Oleh karena itu, seorang nadzir juga tidak memiliki hak milik atas benda wakaf yang dikelonya. Namun pada dasarnya nadzir memiliki hak jual jika sudah mendapat ijin dari hakim sebagaimana hal ini dinyatakan oleh ulama madzhab Hambali[79], yang dalam hukum yang berlaku di Indonesia hal itu diqiyaskan pada Menteri dan Badan Wakaf Indonesia. Di mana nadzir sebagai pengelola benda wakaf dapat menjual benda wakaf jika mendapat ijin dari Menteri dan BWI itu sendiri.[80]
Namun untuk dapat menjual benda wakaf itu sendiri, terdapat beberapa syarat yang harus dipenuhi untuk menjadi benda wakaf yangdapat diperjual belikan. Namun pada kenyataannya, praktik jual beli benda wakaf di masjid Istiqlal Desa Palengaan Daja belum memenuhi syarat tersebut sehingga masih memiliki hukum yang sama dengan hukum asalnya, yakni dilarang untuk dijual dalam pandangan ulama madzhab Syafi'i, Maliki dan Hambali.
Oleh karena itu, pihak yang menjual benda wakaf di masjid Istiqlal Desa Palengaan Daja merupakan pihak yang tidak memiliki hak jual atas benda yang diperjual belikan. Sedangkan dalam hukum muamalahnya, salah satu syarat jual beli adalah penjual merupakan pemilik atau orang yang memiliki hak jual atas benda yang dijualnya. [81]
Dalam hukum Islam, menjual sesuatu yang bukan miliknya atau tidak memiliki hak atas benda yang akan dijual merupakan transaksi yang dilarang. Hal ini berdasarkan hadits yang diriwayatkan oleh Abu Daud, Tirmidzi, Nasa'i dan Ibnu Majah dari Hakim bin Hizam bahwa ia bertanya pada Rasulullah:
"Wahai Rasulullah, ada seseorang yang mendatangiku seraya meminta kepadaku agar aku menjual kepadanya barang yang belum aku miliki dengan cara terlebih dahulu aku membelinya untuknya dari pasar?. Maka Rasulullah menjawab : Janganlah engkau menjual sesuatu yang tidak ada padamu". (H.R. Abu Daud).[82]
Hadits di atas menjelaskan bahwa pada dasarnya dalam hukum Islam seseorang dilarang menjual benda yang bukan miliknya atau tidak meiliki hak jual atas bendanya, dikarenakan jual beli merupakan transaksi yang mengakibatkan perpindahan hak milik yang tentunya harus dilakukan oleh pemiliknya atau oleh seseorang yang sudah mendapatkan kuasa dari pemiliknya.Â
Di sisi lain dalam hukum positif yang berlaku di Indonesia, dikenal sebuah asas hukum yang menyatakan bahwa tidak seorang pun dapat mengalihkan lebih banyak haknya dari pada yang ia miliki (nemo plus juris tranfere protest quam ipse habet).[83]
Asas hukum di atas memberikan pengertian bahwa pada dasarnya seseorang yang tidak memiliki hak atas suatu barang tertentu, maka orang tersebut tidak dapat mengalihkan benda yang bukan haknya dalam bentuk apapun.
 Hal ini dikarenakan setiap pengalihan hak perlu dilakukan oleh orang yang berhak atas objek pengalihan tersebut atau orang yang diberikan kuasa atasnya.
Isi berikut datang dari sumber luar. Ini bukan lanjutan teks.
(* ===== verification/VoiceFanout.v ===== *)
(** * Voice media: path decisions and fan-out of protected frames

    [crates/media/src/transport.rs]: which media path a runtime uses, the microphone gate,
    the Android native contingency, and the delivery of one SFrame-protected frame to every
    destination over routes the peer overlay selected. Relayed deliveries are peer overlay
    frames whose payload is the frame's ciphertext. *)

From S2P Require Import Prelude Collections Bytes StrOps Crypto Transport IcePolicy ConnPolicy RouteGraph PeerOverlay OverlayRouting SFrame.

(** ** Path decisions *)

Inductive MediaTransportPath := WebviewEncodedTransform | NativeContingencyPath.

#[export] Instance MediaTransportPath_eq_dec : EqDecision MediaTransportPath.
Proof. solve_decision. Defined.

Inductive VoiceCaptureBackend := WebviewGetUserMedia | CaptureAndroidNative.
Inductive VoicePlaybackBackend := WebviewAudioOutput | PlaybackAndroidNative.
Inductive VoiceCodecBackend := RustLibopusRs | WebRtcRuntimeOpus.

Record WebRtcMediaPathDecision := {
  wm_platform : string;
  wm_path : MediaTransportPath;
  wm_webview_rtc_peer_connection : bool;
  wm_native_webrtc_rs_contingency : bool;
  wm_encoded_transform_required : bool;
  wm_capture_backend : VoiceCaptureBackend;
  wm_playback_backend : VoicePlaybackBackend;
  wm_codec_backend : VoiceCodecBackend;
  wm_rust_sframe_key_owner : bool;
  wm_js_raw_key_export_allowed : bool
}.

(** [str::eq_ignore_ascii_case] *)
Definition eq_ignore_ascii_case (a b : string) : bool :=
  bool_decide (to_ascii_lowercase a = to_ascii_lowercase b).

Definition for_runtime (platform : string) (encoded_transform_supported : bool) :
    WebRtcMediaPathDecision :=
  if eq_ignore_ascii_case platform "android" && negb encoded_transform_supported then
    {| wm_platform := platform; wm_path := NativeContingencyPath;
       wm_webview_rtc_peer_connection := false; wm_native_webrtc_rs_contingency := true;
       wm_encoded_transform_required := false; wm_capture_backend := CaptureAndroidNative;
       wm_playback_backend := PlaybackAndroidNative; wm_codec_backend := RustLibopusRs;
       wm_rust_sframe_key_owner := true; wm_js_raw_key_export_allowed := false |}
  else
    {| wm_platform := platform; wm_path := WebviewEncodedTransform;
       wm_webview_rtc_peer_connection := true; wm_native_webrtc_rs_contingency := false;
       wm_encoded_transform_required := true; wm_capture_backend := WebviewGetUserMedia;
       wm_playback_backend := WebviewAudioOutput; wm_codec_backend := WebRtcRuntimeOpus;
       wm_rust_sframe_key_owner := true; wm_js_raw_key_export_allowed := false |}.

Definition preserves_rust_sframe_boundary (d : WebRtcMediaPathDecision) : bool :=
  wm_rust_sframe_key_owner d && negb (wm_js_raw_key_export_allowed d).

(** ** Microphone permission and devices *)

Inductive MicrophonePermissionState := MicUnknown | MicPrompt | MicGranted | MicDenied.

Definition allows_capture (p : MicrophonePermissionState) : bool :=
  match p with MicGranted => true | _ => false end.

Inductive VoiceDeviceKind := AudioInput | AudioOutput.

#[export] Instance VoiceDeviceKind_eq_dec : EqDecision VoiceDeviceKind.
Proof. solve_decision. Defined.

Record VoiceDeviceDescriptor := {
  vd_device_id : string;
  vd_label : string;
  vd_kind : VoiceDeviceKind
}.

Definition normalize_device_field (value fallback : string) : string :=
  let trimmed := trim value in
  if bool_decide (trimmed = ""%string) then fallback
  else string_of_bytes (take_chars 160 (as_bytes trimmed)).

Definition device_descriptor_new (device_id label : string) (kind : VoiceDeviceKind) :
    VoiceDeviceDescriptor :=
  {| vd_device_id := normalize_device_field device_id "default";
     vd_label := normalize_device_field label
       match kind with AudioInput => "Default microphone" | AudioOutput => "Default speaker" end;
     vd_kind := kind |}.

Record VoiceDeviceSelection := {
  vs_microphone_permission : MicrophonePermissionState;
  vs_input_device : option VoiceDeviceDescriptor;
  vs_output_device : option VoiceDeviceDescriptor
}.

Definition selection_denied : VoiceDeviceSelection :=
  {| vs_microphone_permission := MicDenied; vs_input_device := None; vs_output_device := None |}.

Definition can_join_voice (v : VoiceDeviceSelection) : bool :=
  allows_capture (vs_microphone_permission v)
  && match vs_input_device v with
     | Some d => bool_decide (vd_kind d = AudioInput)
     | None => false
     end.

Definition voice_status_copy (v : VoiceDeviceSelection) : string :=
  if negb (allows_capture (vs_microphone_permission v)) then
    "Microphone permission denied; voice was not joined and no capture is running"
  else
    match vs_input_device v, vs_output_device v with
    | Some i, Some o =>
        "Microphone capture authorized using " +:+ vd_label i +:+ " and playback routed to "
        +:+ vd_label o
    | Some i, None =>
        "Microphone capture authorized using " +:+ vd_label i
        +:+ "; output device is the system default"
    | None, _ =>
        "Microphone permission granted but no input device was selected; voice was not joined"
    end.

(** ** The Android contingency *)

Record AndroidVoiceContingency := {
  av_platform : string;
  av_encoded_transform_supported : bool
}.

Inductive NativeWebRtcRsContingencyError :=
| UnsupportedRuntime
| CaptureNotAllowed
| MissingIceServer
| InvalidIceServer (server : string).

Record NativeWebRtcRsContingency := {
  nw_path : MediaTransportPath;
  nw_ice_servers : list string;
  nw_voice_selection : VoiceDeviceSelection;
  nw_rust_sframe_required : bool;
  nw_native_capture_required : bool;
  nw_native_playback_required : bool;
  nw_status_copy : string
}.

Definition media_path_decision (c : AndroidVoiceContingency) : WebRtcMediaPathDecision :=
  for_runtime (av_platform c) (av_encoded_transform_supported c).

Definition requires_native_contingency (c : AndroidVoiceContingency) : bool :=
  eq_ignore_ascii_case (av_platform c) "android" && negb (av_encoded_transform_supported c).

Definition selected_path (c : AndroidVoiceContingency) : MediaTransportPath :=
  if requires_native_contingency c then NativeContingencyPath else WebviewEncodedTransform.

(** [Vec::dedup]: drops an element equal to the one kept before it. *)
Fixpoint dedup (l : list string) : list string :=
  match l with
  | x :: (y :: _) as rest => if bool_decide (x = y) then dedup rest else x :: dedup rest
  | _ => l
  end.

Definition ice_scheme_ok (server : string) : bool :=
  starts_with "stun:" server || starts_with "stuns:" server
  || starts_with "turn:" server || starts_with "turns:" server.

Definition sanitize_ice_servers (servers : list string) :
    result (list string) NativeWebRtcRsContingencyError :=
  let sanitized := dedup (sort_by key_cmp (filter (λ s, s ≠ ""%string) (trim <$> servers))) in
  check reject_if (bool_decide (sanitized = [])) MissingIceServer in
  check each (λ s, reject_if (negb (ice_scheme_ok s)) (InvalidIceServer s)) sanitized in
  Ok sanitized.

Definition contingency_android (servers : list string) (v : VoiceDeviceSelection) :
    result NativeWebRtcRsContingency NativeWebRtcRsContingencyError :=
  check reject_if (negb (can_join_voice v)) CaptureNotAllowed in
  let* sanitized := sanitize_ice_servers servers in
  Ok {| nw_path := NativeContingencyPath; nw_ice_servers := sanitized; nw_voice_selection := v;
        nw_rust_sframe_required := true; nw_native_capture_required := true;
        nw_native_playback_required := true;
        nw_status_copy :=
          "Android native WebRTC media path selected because webview encoded transforms are unavailable; Rust Opus/SFrame remains mandatory" |}.

Definition native_plan (c : AndroidVoiceContingency) (servers : list string)
    (v : VoiceDeviceSelection) :
    result (option NativeWebRtcRsContingency) NativeWebRtcRsContingencyError :=
  if negb (requires_native_contingency c) then Ok None
  else rmap Some (contingency_android servers v).

Definition ready_for_protected_media (n : NativeWebRtcRsContingency) : bool :=
  bool_decide (nw_path n = NativeContingencyPath) && nw_rust_sframe_required n
  && nw_native_capture_required n && nw_native_playback_required n
  && negb (bool_decide (nw_ice_servers n = [])) && can_join_voice (nw_voice_selection n).

(** ** Fan-out of one protected frame *)

Inductive VoiceFanoutRouteKind := FanDirect | FanConfiguredTurn | FanPeerAssisted.

#[export] Instance VoiceFanoutRouteKind_eq_dec : EqDecision VoiceFanoutRouteKind.
Proof. solve_decision. Defined.

Record VoiceFanoutDelivery := {
  vy_destination : PeerOverlayPeerRef;
  vy_route_kind : VoiceFanoutRouteKind;
  vy_route_label : string;
  vy_protected_frame : BridgeProtectedFrame;
  vy_overlay_forwarding : option PeerOverlayForwardingPlan;
  vy_provider_application_relay_used : bool;
  vy_decrypt_path_exposed : bool;
  vy_relay_observed_ciphertext_only : bool
}.

Record VoiceOverlayFanoutInput := {
  vi_source : PeerOverlayPeerRef;
  vi_protected_frame : BridgeProtectedFrame;
  vi_route_selections : list PeerOverlayRouteSelection;
  vi_auth : PeerOverlayAuth;
  vi_delivery : PeerOverlayDelivery;
  vi_ttl : PeerOverlayTtl;
  vi_loop_id : bytes;
  vi_forbidden_markers : list bytes
}.

Record VoiceOverlayFanoutPlan := {
  vp_source : PeerOverlayPeerRef;
  vp_deliveries : list VoiceFanoutDelivery;
  vp_direct_or_turn_present : bool;
  vp_peer_relay_present : bool;
  vp_provider_application_relay_used : bool;
  vp_limitation : string
}.

Definition media_transport_error (e : TransportError) : MediaError :=
  MediaTransportFailed (transport_error_text e).

(** [.map_err(media_transport_error)] *)
Abbreviation via_transport := (map_err media_transport_error).

Definition validate_route_leg (s : PeerOverlayAdmittedSet) (e : PeerOverlayRouteLegEvidence)
    (from to : PeerOverlayPeerRef) (expected : PeerOverlayCarrier) (label : string) :
    result unit TransportError :=
  check validate_ref s (ole_from e) in
  check validate_ref s (ole_to e) in
  check carrier_validate (ole_carrier e) in
  check reject_policy
    (bool_decide (trim (ole_route_label e) = ""%string)
     || negb (bool_decide (trim (ole_route_label e) = ole_route_label e)))
    (label +:+ " must have a non-empty trimmed route label") in
  check reject_policy
    (negb (bool_decide (ole_from e = from)) || negb (bool_decide (ole_to e = to)))
    (label +:+ " must bind the expected peer pair") in
  check reject_policy (negb (bool_decide (ole_carrier e = expected)))
    (label +:+ " carrier does not match route selection") in
  reject_policy (negb (ole_live e)) (label +:+ " must be backed by a live route").

Definition voice_relay_leg (s : PeerOverlayAdmittedSet) (e : PeerOverlayRouteLegEvidence)
    (from to : PeerOverlayPeerRef) (label : string) : result unit TransportError :=
  check reject_policy
    (match ole_carrier e with PeerAssistedOverlay | ProviderApplicationRelay => true | _ => false end)
    (label +:+ " must use a direct or configured TURN WebRTC leg") in
  validate_route_leg s e from to (ole_carrier e) label.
Termasuk dalam hal ini adalah melakukan transaksi jual beli, di mana transaksi tersebut merupakan salah satu transaksi yang mengakibatkan pengalihan hak atas suatu benda tertentu.Â
Oleh karena itu dalam pandangan ulama madzhab Syafi'i, Hambali dan Maliki, praktik jual beli yang terjadi di masjid Istiqlal Desa Palengaan Daja merupakan jual beli bathil, yakni jual beli yang dilarang oleh syariat karena tidak memenuhi satu atau lebih rukun dan syarat jual beli. [84] Di mana dalam praktik yang ada di lapangan tidak memenuhi satu salah satu syarat jual beli, yakni penjual bukanlah orang yang memiliki hak atas benda yang diperjual belikan.
Di sisi lain, praktik tersebut juga mengandung kefashid-an di dalamnya. Di mana di dalam praktik yang dilakukan, benda yang diperjual belikan merupakan benda yang dilarang untuk dijual dalam hukum Islam.